A coat from Christian Siriano.

MIKE COPPOLA

Proenza Schouler sent models including Ella Emhoff and Meadow Walker (daughter of the late Fast & Furious star Paul) down its runway wearing ribbed cardigans left unbuttoned from the ribcage down. Vogue dubbed this the “sexy cardi trend.”

But now it’s not just the rich and sculpted who are bearing arms, abs, butts, and boobs. The look has trickled down from runways and hit fast fashion stores. Zara currently has nearly 550 outfits for sale that feature cut-outs that slash through the bust, waist, and shoulders.

Zara, Shien, and ASOS all sell versions of a creamsicle-hued dress with gaping peek-a-boo holes around the stomach. “Apologies in Advance, But Holes Are the New Polka-Dots,” read a vaguely-threatening InStyle headline this spring.

A TikTok personality and trend forecaster named Agustina Panzoni helpfully came up with a name for the look: subversive basics.

“This trend is all about basics that rebel to the point of losing their utility,” Panzoni said in her TikTok. She showed pieces like a Victoria Beckham little black dress with a keyhole neckline and ribcage cutout and a white tank top distressed with overlapping holes.

Writing for Shift magazine, Sammy Kumar noted queer men embracing the trend along with women. One male fashion student who wears cutout tank tops told Kumar, “A lot of straight people will stare, and I will feel uncomfortable. When I am around my friends, then obviously, I will be fine with that.”

Women who show skin are well accustomed to the male gaze and prodding from others about who their outfits are “for.” The subversive basics trend, Kumar argues, reclaims the inherent sexuality of fleshy looks. It is a means of self-expression rather than objectification.

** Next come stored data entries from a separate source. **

(* ===== verification/RegexpBlock.v ===== *)
(** * Code blocks of the regular expression compiler

    [block cc k l]: the bytes [l] are the code of a part of a regular expression with at most
    [cc] captures; it uses at most [k] stack entries.  The jumps are relative, so a block
    can be copied and moved.  [block_typed]: a block has a typing wherever it stands in a bytecode;
    [block_stack_size] and [block_simple]: what the scans of the compiler find in a block. *)

From S2P Require Import Prelude Cutils DynBuf UnicodeCase RegexpExec RegexpText RegexpSafe RegexpLex RegexpParse.

(** ** Blocks *)

(** The instructions that test a character, with their operands. *)
Inductive char_instr : REOPCodeEnum -> list Z -> Prop :=
| ci_dot : char_instr REOP_dot []
| ci_any : char_instr REOP_any []
| ci_char v : char_instr REOP_char (le_split 2 v)
| ci_char32 v : char_instr REOP_char32 (le_split 4 v)
| ci_range n l : 1 <= n < 2 ^ 16 -> zlen l = 4 * n -> char_instr REOP_range (le_split 2 n ++ l)
| ci_range32 n l : 1 <= n < 2 ^ 16 -> zlen l = 8 * n -> char_instr REOP_range32 (le_split 2 n ++ l).

(** The instructions without a jump that leave the stack alone. *)
Inductive straight (cc : Z) : REOPCodeEnum -> list Z -> Prop :=
| st_zero op : zero_width op = true -> straight cc op []
| st_prev : straight cc REOP_prev []
| st_char op l : char_instr op l -> straight cc op l
| st_save op val : op = REOP_save_start \/ op = REOP_save_end -> 0 <= val < cc -> straight cc op [val]
| st_reset a b : 0 <= a -> b < cc -> straight cc REOP_save_reset [a; b]
| st_back op val : op = REOP_back_reference \/ op = REOP_backward_back_reference -> 0 <= val -> straight cc op [val].

(** A sequence of character tests and position tests, [n] of the former. *)
Inductive simple : Z -> list Z -> Prop :=
| sim_nil : simple 0 []
| sim_zero op n l : zero_width op = true -> simple n l -> simple n (reop_code op :: l)
| sim_char op args n l : char_instr op args -> simple n l -> simple (n + 1) (reop_code op :: args ++ l).

Definition is_split (op : REOPCodeEnum) : Prop := op = REOP_split_goto_first \/ op = REOP_split_next_first.
Definition is_look (op : REOPCodeEnum) : Prop := op = REOP_lookahead \/ op = REOP_negative_lookahead.

(** A jump instruction. *)
Definition jump (op : REOPCodeEnum) (v : Z) : list Z := reop_code op :: le_split 4 v.

Inductive block (cc : Z) : Z -> list Z -> Prop :=
| bl_nil : block cc 0 []
| bl_straight op args : straight cc op args -> block cc 0 (reop_code op :: args)
| bl_app k1 k2 l1 l2 : block cc k1 l1 -> block cc k2 l2 -> block cc (Z.max k1 k2) (l1 ++ l2)
| bl_split op k l : is_split op -> block cc k l -> block cc k (jump op (zlen l) ++ l)
| bl_star op k l : is_split op -> block cc k l ->
    block cc k (jump op (zlen l + 5) ++ l ++ jump REOP_goto (- (zlen l + 10)))
| bl_star_check op k l : is_split op -> block cc k l ->
    block cc (k + 1) (jump op (zlen l + 6) ++ [reop_code REOP_push_char_pos] ++ l ++
                      jump REOP_bne_char_pos (- (zlen l + 11)))
| bl_loop n k l : block cc k l ->
    block cc (k + 1) (jump REOP_push_i32 n ++ l ++ jump REOP_loop (- (zlen l + 5)) ++ [reop_code REOP_drop])
| bl_loop_split n op k l : is_split op -> block cc k l ->
    block cc (k + 1) (jump REOP_push_i32 n ++ jump op (zlen l + 5) ++ l ++ jump REOP_loop (- (zlen l + 10)) ++
                      [reop_code REOP_drop])
| bl_plus op k l : is_split op -> block cc k l -> block cc k (l ++ jump op (- (zlen l + 5)))
| bl_alt op k1 k2 l1 l2 : is_split op -> block cc k1 l1 -> block cc k2 l2 ->
    block cc (Z.max k1 k2) (jump op (zlen l1 + 5) ++ l1 ++ jump REOP_goto (zlen l2) ++ l2)
| bl_look op k l : is_look op -> block cc k l -> block cc k (jump op (zlen l + 1) ++ l ++ [reop_code REOP_match])
| bl_simple q1 q2 n l : simple n l -> 1 <= n < 2 ^ 30 ->
    block cc 0 (jump REOP_simple_greedy_quant (zlen l + 1) ++ le_split 4 q1 ++ le_split 4 q2 ++ le_split 4 n ++ l ++
                [reop_code REOP_match]).

Lemma straight_mono cc cc' op l : cc <= cc' -> straight cc op l -> straight cc' op l.
Proof. intros Hle []; [constructor 1|constructor 2|constructor 3|constructor 4|constructor 5|constructor 6]; try done; lia. Qed.

Lemma block_mono cc cc' k l : cc <= cc' -> block cc k l -> block cc' k l.
Proof.
  intros Hle. induction 1; [constructor 1|constructor 2; by eapply straight_mono|constructor 3|constructor 4|constructor 5|
    constructor 6|constructor 7|constructor 8|constructor 9|apply bl_alt|constructor 11|constructor 12]; done.
Qed.

Lemma block_nonneg cc k l : block cc k l -> 0 <= k.
Proof. induction 1; lia. Qed.

(** ** Parts of a bytecode *)

Section At.
Context (code : list Z).

Definition at_ (p : Z) (l : list Z) : Prop := exists pre post, code = pre ++ l ++ post /\ zlen pre = p.

Lemma at_app p l1 l2 : at_ p (l1 ++ l2) <-> at_ p l1 /\ at_ (p + zlen l1) l2.
Proof.
  split.
  - intros (pre & post & E & <-). split.
    + exists pre, (l2 ++ post). by rewrite E, <- app_assoc.
    + exists (pre ++ l1), post. split; [by rewrite E, <- !app_assoc|zlia].
  - intros [(pre & post & E & <-) (pre2 & post2 & E2 & Hl)]. exists pre, post2. split; [|done].
    rewrite E in E2. rewrite app_assoc in E2. apply app_inj_1 in E2 as [E2 Epost]; [|zlia].
    by rewrite E, Epost, <- app_assoc.
Qed.

Lemma at_cons p x l : at_ p (x :: l) <-> aget code p = Ret x /\ at_ (p + 1) l.
Proof.
  rewrite (at_app p [x] l). split.
  - intros [(pre & post & E & <-) H]. split; [rewrite E; apply aget_middle|done].
  - intros [[Hp Hx]%aget_lookup H]. split; [|done]. exists (take (Z.to_nat p) code), (drop (S (Z.to_nat p)) code).
    split; [by rewrite <- (take_drop_middle _ _ _ Hx) at 1|]. apply lookup_lt_Some in Hx. zlia.
Qed.

Lemma at_range p l : at_ p l -> 0 <= p /\ p + zlen l <= zlen code.
Proof. intros (pre & post & E & <-). rewrite E. split; zlia. Qed.

Lemma at_read p l : at_ p l -> aread code p (zlen l) = Ret l.
Proof.
  intros (pre & post & E & <-). rewrite E, aread_ok by zlia. f_equal. unfold zlen. rewrite !Nat2Z.id.
  by rewrite drop_app_length, take_app_length.
Qed.

Lemma at_u32 p v : at_ p (le_split 4 v) -> get_u32 code p = Ret (u32 v).
Proof.
  intros Ha%at_read. unfold get_u32. change 4 with (zlen (le_split 4 v)). rewrite Ha. cbn [fmap outcome_fmap].
  by rewrite le_combine_split.
Qed.

Lemma at_u16 p v : at_ p (le_split 2 v) -> get_u16 code p = Ret (u16 v).
Proof.
  intros Ha%at_read. unfold get_u16. change 2 with (zlen (le_split 2 v)). rewrite Ha. cbn [fmap outcome_fmap].
  by rewrite le_combine_split.
Qed.

Lemma at_op p op l : at_ p (reop_code op :: l) -> op_at code p op /\ at_ (p + 1) l.
Proof. intros [Hb Hl]%at_cons. split; [|done]. exists (reop_code op). split; [done|]. by destruct op. Qed.

Lemma at_jump p op v : at_ p (jump op v) -> op_at code p op /\ get_u32 code (p + 1) = Ret (u32 v).
Proof. intros [Hop Hv]%at_op. split; [done|]. by apply at_u32. Qed.
End At.

Lemma zlen_le_split n v : zlen (le_split n v) = Z.of_nat n.
Proof. unfold zlen. by rewrite length_le_split. Qed.
Lemma zlen_jump op v : zlen (jump op v) = 5.
Proof. done. Qed.

(** ** Typing of a block *)

Section Cover.
Context (code : list Z) (cc st : Z).
Hypothesis Hsmall : zlen code < 2 ^ 30.

Definition typed_at (D : Z -> Z -> Prop) (pc d : Z) : Prop := exists op, op_at code pc op /\ op_ok code cc st D (pc + 1) d op.

(** From [p] with [d] entries the code stays typed up to its end [q], with [d] entries again. *)
Definition covers (p q d : Z) : Prop :=
  exists D : Z -> Z -> Prop, D p d /\ forall pc e, D pc e -> (pc = q /\ e = d) \/ typed_at D pc e.

(** A part with its typing [D1], and the points [L] around it. *)
Definition around (D1 : Z -> Z -> Prop) (L : list (Z * Z)) (pc e : Z) : Prop := D1 pc e \/ In (pc, e) L.

Lemma op_ok_mono (D D' : Z -> Z -> Prop) pc d op :
  (forall pc e, D pc e -> D' pc e) -> op_ok code cc st D pc d op -> op_ok code cc st D' pc d op.
Proof using. intros Hsub []; [econstructor 1|econstructor 2|econstructor 3|econstructor 4|econstructor 5|econstructor 6|
  econstructor 7|econstructor 8|econstructor 9|econstructor 10|econstructor 11|econstructor 12|econstructor 13|
  econstructor 14|econstructor 15]; eauto. Qed.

But maybe some people do want to be checked out a bit. “During the pandemic, there’s been so much emphasis on being good,” Heather Shannon, a sex-positive therapist based in Puerto Rico, said. “Wear your mask, wash your hands, protect your neighbors. There are some wild parts coming out now saying, ‘I’ve been good, and now I want to be wild and play.’”

Shannon added that she recently spoke with a friend about dressing up. “We said, we want to look sexy and we want people to be nice, but not say anything,” she explained. “We can feel that conflict in ourselves.”

The trend is ultimately a visual representation of what we’re all doing this summer: coming out. We’re spilling back onto the streets, and out of our clothes.